=== INSTRUCTIONS FOR THE TASK ===
Give again, unaltered, the lines of the listing below that run from the line having "all: cbn [call_payload] in Hp; cbn" through the line having "exists (Some payload);".

=== DATA FOR THIS TASK ===
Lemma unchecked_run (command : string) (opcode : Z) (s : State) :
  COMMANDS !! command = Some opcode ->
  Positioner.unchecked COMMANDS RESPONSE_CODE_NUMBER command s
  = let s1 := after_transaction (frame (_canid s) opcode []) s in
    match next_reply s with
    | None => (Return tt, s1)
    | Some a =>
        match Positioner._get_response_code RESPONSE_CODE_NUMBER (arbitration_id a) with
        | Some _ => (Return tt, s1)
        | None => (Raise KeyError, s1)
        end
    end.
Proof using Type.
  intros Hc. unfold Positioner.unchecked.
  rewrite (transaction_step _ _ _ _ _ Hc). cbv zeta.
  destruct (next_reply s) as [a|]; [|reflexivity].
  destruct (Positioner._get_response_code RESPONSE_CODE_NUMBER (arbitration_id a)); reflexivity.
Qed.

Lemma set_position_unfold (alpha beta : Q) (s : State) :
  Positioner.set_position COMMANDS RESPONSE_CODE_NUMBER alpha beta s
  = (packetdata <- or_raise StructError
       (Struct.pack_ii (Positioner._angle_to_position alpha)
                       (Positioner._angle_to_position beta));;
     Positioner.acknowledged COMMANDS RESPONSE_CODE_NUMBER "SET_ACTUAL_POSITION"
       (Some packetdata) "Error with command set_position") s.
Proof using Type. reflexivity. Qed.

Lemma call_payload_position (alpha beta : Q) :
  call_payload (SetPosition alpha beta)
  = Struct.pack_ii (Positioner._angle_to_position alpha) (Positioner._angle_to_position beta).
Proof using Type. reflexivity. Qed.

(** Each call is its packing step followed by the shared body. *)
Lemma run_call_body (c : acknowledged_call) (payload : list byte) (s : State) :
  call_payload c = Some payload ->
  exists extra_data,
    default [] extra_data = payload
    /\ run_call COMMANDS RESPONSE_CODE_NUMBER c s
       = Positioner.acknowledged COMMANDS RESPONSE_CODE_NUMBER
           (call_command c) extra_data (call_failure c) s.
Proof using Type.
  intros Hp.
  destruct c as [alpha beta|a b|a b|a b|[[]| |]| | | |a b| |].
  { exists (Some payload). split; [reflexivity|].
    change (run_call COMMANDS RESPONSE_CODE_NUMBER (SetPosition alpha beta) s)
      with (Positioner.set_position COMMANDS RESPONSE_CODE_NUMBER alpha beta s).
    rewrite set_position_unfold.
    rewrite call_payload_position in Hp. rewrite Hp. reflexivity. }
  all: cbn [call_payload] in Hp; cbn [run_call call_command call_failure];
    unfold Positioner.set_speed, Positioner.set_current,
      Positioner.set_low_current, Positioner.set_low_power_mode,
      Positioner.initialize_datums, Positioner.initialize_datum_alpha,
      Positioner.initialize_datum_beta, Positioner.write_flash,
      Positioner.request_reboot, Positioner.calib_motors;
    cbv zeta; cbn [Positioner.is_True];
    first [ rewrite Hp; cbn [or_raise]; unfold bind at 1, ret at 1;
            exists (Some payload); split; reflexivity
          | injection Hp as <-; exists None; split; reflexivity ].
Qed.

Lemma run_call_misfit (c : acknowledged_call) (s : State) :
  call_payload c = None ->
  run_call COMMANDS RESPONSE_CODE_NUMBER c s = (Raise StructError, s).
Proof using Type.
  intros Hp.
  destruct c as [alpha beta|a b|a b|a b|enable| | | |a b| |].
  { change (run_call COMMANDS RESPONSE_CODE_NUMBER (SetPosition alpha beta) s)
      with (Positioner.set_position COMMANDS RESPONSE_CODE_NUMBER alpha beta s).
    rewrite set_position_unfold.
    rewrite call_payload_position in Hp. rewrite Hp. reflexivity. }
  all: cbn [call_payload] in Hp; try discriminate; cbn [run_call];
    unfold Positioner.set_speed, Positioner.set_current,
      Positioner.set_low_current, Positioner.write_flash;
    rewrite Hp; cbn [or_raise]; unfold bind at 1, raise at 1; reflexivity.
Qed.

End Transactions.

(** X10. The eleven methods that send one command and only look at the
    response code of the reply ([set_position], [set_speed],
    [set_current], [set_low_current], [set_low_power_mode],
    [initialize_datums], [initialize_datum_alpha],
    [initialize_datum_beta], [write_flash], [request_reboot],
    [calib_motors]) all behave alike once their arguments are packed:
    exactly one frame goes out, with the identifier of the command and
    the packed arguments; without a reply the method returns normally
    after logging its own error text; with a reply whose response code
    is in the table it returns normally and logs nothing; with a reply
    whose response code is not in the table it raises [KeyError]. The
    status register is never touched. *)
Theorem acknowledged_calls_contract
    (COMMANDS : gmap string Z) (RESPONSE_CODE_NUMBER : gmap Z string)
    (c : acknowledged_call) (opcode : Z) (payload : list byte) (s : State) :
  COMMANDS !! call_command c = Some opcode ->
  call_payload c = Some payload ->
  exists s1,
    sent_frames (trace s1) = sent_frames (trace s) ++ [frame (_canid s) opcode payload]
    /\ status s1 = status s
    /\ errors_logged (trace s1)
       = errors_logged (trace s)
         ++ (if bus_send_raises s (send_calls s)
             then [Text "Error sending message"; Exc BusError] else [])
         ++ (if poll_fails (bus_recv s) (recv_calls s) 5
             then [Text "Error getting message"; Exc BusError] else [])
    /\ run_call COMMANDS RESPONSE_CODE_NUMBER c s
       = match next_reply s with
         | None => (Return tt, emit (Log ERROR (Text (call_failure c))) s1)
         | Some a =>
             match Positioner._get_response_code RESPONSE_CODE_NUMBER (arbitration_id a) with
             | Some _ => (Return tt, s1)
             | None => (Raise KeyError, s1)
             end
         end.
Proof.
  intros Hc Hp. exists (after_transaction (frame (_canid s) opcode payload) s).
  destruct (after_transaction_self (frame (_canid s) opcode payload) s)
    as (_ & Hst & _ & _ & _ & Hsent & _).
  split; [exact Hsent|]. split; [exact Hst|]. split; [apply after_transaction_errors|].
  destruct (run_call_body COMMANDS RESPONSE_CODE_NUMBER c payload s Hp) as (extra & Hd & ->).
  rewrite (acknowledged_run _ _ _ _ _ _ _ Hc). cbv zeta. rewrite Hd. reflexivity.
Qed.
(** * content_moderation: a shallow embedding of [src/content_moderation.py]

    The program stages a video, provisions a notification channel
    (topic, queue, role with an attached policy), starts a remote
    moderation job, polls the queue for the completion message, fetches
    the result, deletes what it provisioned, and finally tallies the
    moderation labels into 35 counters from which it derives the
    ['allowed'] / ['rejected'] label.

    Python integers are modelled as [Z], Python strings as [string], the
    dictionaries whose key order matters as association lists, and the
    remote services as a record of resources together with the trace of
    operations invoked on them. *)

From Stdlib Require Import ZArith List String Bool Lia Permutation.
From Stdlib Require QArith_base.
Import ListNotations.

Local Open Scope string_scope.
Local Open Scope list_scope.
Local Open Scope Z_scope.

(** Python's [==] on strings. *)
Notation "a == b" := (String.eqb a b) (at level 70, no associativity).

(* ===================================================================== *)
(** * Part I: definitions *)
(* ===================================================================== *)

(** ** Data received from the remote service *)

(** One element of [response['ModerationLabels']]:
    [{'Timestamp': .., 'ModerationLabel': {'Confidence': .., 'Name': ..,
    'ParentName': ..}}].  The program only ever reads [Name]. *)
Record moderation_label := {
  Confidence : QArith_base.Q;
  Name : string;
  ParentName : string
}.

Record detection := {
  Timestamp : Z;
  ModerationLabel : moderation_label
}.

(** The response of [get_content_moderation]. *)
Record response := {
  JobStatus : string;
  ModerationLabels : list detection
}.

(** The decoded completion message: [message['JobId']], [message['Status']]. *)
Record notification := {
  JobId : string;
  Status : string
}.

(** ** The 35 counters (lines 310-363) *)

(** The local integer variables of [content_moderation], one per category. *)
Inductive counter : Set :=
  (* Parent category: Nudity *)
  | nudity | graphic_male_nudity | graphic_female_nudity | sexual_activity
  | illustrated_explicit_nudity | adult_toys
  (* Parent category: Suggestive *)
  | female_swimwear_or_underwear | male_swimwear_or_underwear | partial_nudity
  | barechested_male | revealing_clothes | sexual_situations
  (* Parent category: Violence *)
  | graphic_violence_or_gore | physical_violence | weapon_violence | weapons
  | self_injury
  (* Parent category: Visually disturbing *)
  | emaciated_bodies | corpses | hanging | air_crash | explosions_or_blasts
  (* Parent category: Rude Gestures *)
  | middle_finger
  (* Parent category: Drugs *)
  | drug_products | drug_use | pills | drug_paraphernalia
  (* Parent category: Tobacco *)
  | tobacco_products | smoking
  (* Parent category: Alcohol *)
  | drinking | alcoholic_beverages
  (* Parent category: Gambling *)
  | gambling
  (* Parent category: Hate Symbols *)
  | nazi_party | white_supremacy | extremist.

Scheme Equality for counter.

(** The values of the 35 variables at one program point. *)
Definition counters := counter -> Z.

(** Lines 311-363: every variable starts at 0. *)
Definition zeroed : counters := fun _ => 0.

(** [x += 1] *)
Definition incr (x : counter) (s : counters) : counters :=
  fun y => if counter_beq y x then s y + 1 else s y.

=== OUTPUT OF THE TASK ===
  all: cbn [call_payload] in Hp; cbn [run_call call_command call_failure];
    unfold Positioner.set_speed, Positioner.set_current,
      Positioner.set_low_current, Positioner.set_low_power_mode,
      Positioner.initialize_datums, Positioner.initialize_datum_alpha,
      Positioner.initialize_datum_beta, Positioner.write_flash,
      Positioner.request_reboot, Positioner.calib_motors;
    cbv zeta; cbn [Positioner.is_True];
    first [ rewrite Hp; cbn [or_raise]; unfold bind at 1, ret at 1;
            exists (Some payload); split; reflexivity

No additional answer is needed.